Nie do końca świadomy tego, co się wokół dzieje, Kevin tracił cierpliwość. Wziął się jednak w garść i postanowił, że zachowa powagę oraz przyjmie reguły gry nieznanego przeciwnika. Stłumił emocje, a jego głos zabrzmiał stanowczo:
– No, dobrze. Czy wytłumaczycie mi, co ja tutaj robię? – dociekał.
– Sam przecież przylazłeś! – odezwał się ktoś z tłumu… Albo coś.
– Odnoszę wrażenie, że byłem oczekiwany… – drążył dalej zakłopotany samotnik z wyboru.
– Pomyśl dlaczego? – zagadkowo odpowiedział inny głos.

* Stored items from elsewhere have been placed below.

Definition manager_ok (m : UserManager) : Prop :=
  users_ok m.(um_authenticator).(Jwt.ja_users) m.(um_authenticator).(Jwt.ja_db) /\ authorizer_ok m.(um_authorizer).
End UserManager.
Arguments UserManager : clear implicits.

Section Facts.
Context {DB : Type} `{KvTable DB} `{Json AuthUser} `{JwtLib} `{!KvLaws DB} `{!JsonLaws AuthUser}.
Implicit Types m : UserManager DB.

(** C3. No escalation: whatever a user other than the administrator asks for, the projects
    of every user stay as they are, and the only password that can change is that
    user's own, for someone who gives the old one; and what is shown of accounts is
    that user's own, without a password. *)
Theorem non_admin_confined now currentUser rq m r m' :
  manager_ok m -> currentUser <> Administrator -> handle now currentUser rq m = (r, m') ->
  m'.(um_authorizer) = m.(um_authorizer) /\
  (m'.(um_authenticator).(Jwt.ja_users) = m.(um_authenticator).(Jwt.ja_users) \/
   exists old new, rq = RAction currentUser ActionResetPassword (ResetPassword old new) /\ new <> "" /\
     m.(um_authenticator).(Jwt.ja_users) !! currentUser = Some old /\
     m'.(um_authenticator).(Jwt.ja_users) = <[currentUser := new]> m.(um_authenticator).(Jwt.ja_users)) /\
  match r with
  | Ok (AUser user) => user.(us_ID) = currentUser /\ user.(us_Password) = ""
  | Ok (AUsers users) => forall user, user ∈ users -> user.(us_ID) = currentUser /\ user.(us_Password) = ""
  | _ => True
  end.
Proof.
  intros [Hj Ha] Hne%isAdmin_false. unfold handle, Create, Get, Delete, Update, List, Action, login.
  rewrite Hne. destruct rq as [user|target|name|user| |target name input]; simpl.
  - by intros [= <- <-]; auto.
  - intros [= <- <-]. split; [done|]. split; [by left|]. destruct (String.eqb_spec currentUser target) as [->|]; [|done].
    simpl. unfold GetUser. by destruct (az_users _ !! _).
  - by intros [= <- <-]; auto.
  - by intros [= <- <-]; auto.
  - intros [= <- <-]. split; [done|]. split; [by left|]. unfold GetUser.
    destruct (az_users _ !! _); simpl; [|by intros user ?%elem_of_nil]. by intros user ->%list_elem_of_singleton.
  - destruct (String.eqb name ActionLogin).
    { intros [= <- <-]. split; [done|]. split; [by left|]. destruct input as [p| |]; try done.
      destruct (String.eqb p ""); [done|]. by destruct (Jwt.CreateToken _ _ _ _). }
    destruct (String.eqb_spec name ActionResetPassword) as [->|]; [|by intros [= <- <-]; auto].
    unfold resetPassword. destruct input as [|old new|]; try by intros [= <- <-]; auto.
    destruct (String.eqb_spec currentUser target) as [<-|]; [|by intros [= <- <-]; auto]. simpl.
    destruct (Jwt.ResetPassword currentUser old new false _) as [[[]|e] j] eqn:Hr;
      apply ResetPassword_jwt in Hr as (_ & _ & _ & Hr); [|done| |done]; intros [= <- <-]; simpl; [|by auto].
    split; [done|]. split; [|done]. right. destruct Hr as ((p & Hp & [? | ->]) & Hnew & Hu); [done|]. by exists old, new.
Qed.
Definition approval (now : Z) (id : string) (input : option string) : M (World DB K) api_error unit :=
  match input with
  | None => throw InvalidFormat
  | Some clusterName =>
      do! guard (negb (String.eqb clusterName "")) InvalidFormat in
      do! on_client NotFound clusterName (ret tt) in
      fun w =>
        match kv_begin w.(w_quotas) with
        | (Err _, d) => (Err ServerError, set_quotas d w)
        | (Ok t, _) =>
            match getUserQuotaFromDB id t with
            | (Err _, t) => (Err ServerError, set_quotas (tx_rollback t) w)
            | (Ok quota, t) =>
                if negb (String.eqb quota.(uq_Status) StatusUserQuotaProcessing)
                then (Err ServerError, set_quotas (tx_rollback t) w)
                else
                  match on_client NotFound clusterName (prepare quota) w with
                  | (Err e, w) => (Err e, set_quotas (tx_rollback t) w)
                  | (Ok old, w) =>
                      let quota := setUserQuotaByAdmin quota clusterName "" StatusUserQuotaApproval now in
                      match marshal quota with
                      | None => (Err ConnectClusterFailed, set_quotas (tx_rollback t) w)
                      | Some value =>
                          let undo w := snd (on_client NotFound clusterName (rollbackResource quota.(uq_Namespace) old) w) in
                          match tx_update id value t with
                          | (Err _, t) => (Err ServerError, set_quotas (tx_rollback t) (undo w))
                          | (Ok _, t) =>
                              match tx_commit t with
                              | (Err _, d) => (Err ServerError, set_quotas d (undo w))
                              | (Ok _, d) =>
                                  let w := set_quotas d w in
                                  (Ok tt,
                                   match old with
                                   | None =>
                                       set_w_authorizer
                                         (change_projects quota.(uq_UserName)
                                            (fun l => l ++ [mkProject clusterName quota.(uq_Namespace)]) w.(w_authorizer)) w
                                   | Some _ => w
                                   end)
                              end
                          end
                      end
                  end
            end
        end
  end.
Fixpoint getPVCs (namespace : string) (templates : list PersistentVolumeTemplate) : M K kube_error (list PersistentVolumeTemplate) :=
  match templates with
  | [] => ret []
  | t :: templates =>
      if String.eqb t.(pt_StorageClassName) StorageClassNameTemp then getPVCs namespace templates
      else
        let! k8sPVC := getPersistentVolumeClaim namespace t.(pt_Name) in
        let pvc := k8sPVCToSCPVC k8sPVC in
        let! rest := getPVCs namespace templates in
        ret (mkTemplate pvc.(pvc_Name) pvc.(pvc_RequestStorageSize) pvc.(pvc_StorageClassName) :: rest)
  end.

Definition scPodSpecToK8sPodSpecAndPVCs (containers : list Container) (pvs : list PersistentVolumeTemplate)
    : M K pod_error (PodSpec * list K8sPVC) :=
  let! volumes := scPVCsToK8sVolumesAndPVCs pvs in
  let! k8sPodSpec := lift (scContainersAndPVToK8sPodSpec containers volumes.1 volumes.2) in
  ret (k8sPodSpec, volumes.2).

Definition createPodTempateSpec (namespace : string) (owner : PodOwner) : M K pod_error (PodTemplateSpec * list K8sPVC) :=
  let! spec := scPodSpecToK8sPodSpecAndPVCs owner.(po_Containers) owner.(po_PersistentVolumes) in
  let! meta := rethrow PKube (createPodTempateObjectMeta owner.(po_Name) namespace owner.(po_AdvancedOptions) owner.(po_Containers)) in
  do! (if owner.(po_StatefulSet) then ret tt else createPVCs namespace spec.2) in
  ret (mkPodTemplate meta spec.1, spec.2).
End Calls.
End PodTemplate.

– Moi drodzy! Ja mu wszystko wytłumaczę – oznajmił spokojnie Dracula. Przyjął zapewne rolę gospodarza spotkania. I to pomimo faktu, że impreza odbywała się w dawnym kościele, a więc w miejscu, którego wampiry zazwyczaj boją się równie mocno jak dziennego światła czy osinowego kołka.
– Nareszcie! Umieram z ciekawości – odrzekł i westchnął z ulgą główny zainteresowany. Hugo nieco się skrzywił, gdyż słusznie zauważył, że przy uwzględnieniu wątpliwej reputacji zgromadzonych, użyta przez przyjaciela zbitka słów jest co najmniej niefortunna.
– Znalazłeś się tutaj, bo jesteś dokładnie taki sam jak my – instruował najbardziej znany arystokrata wśród krwiopijców.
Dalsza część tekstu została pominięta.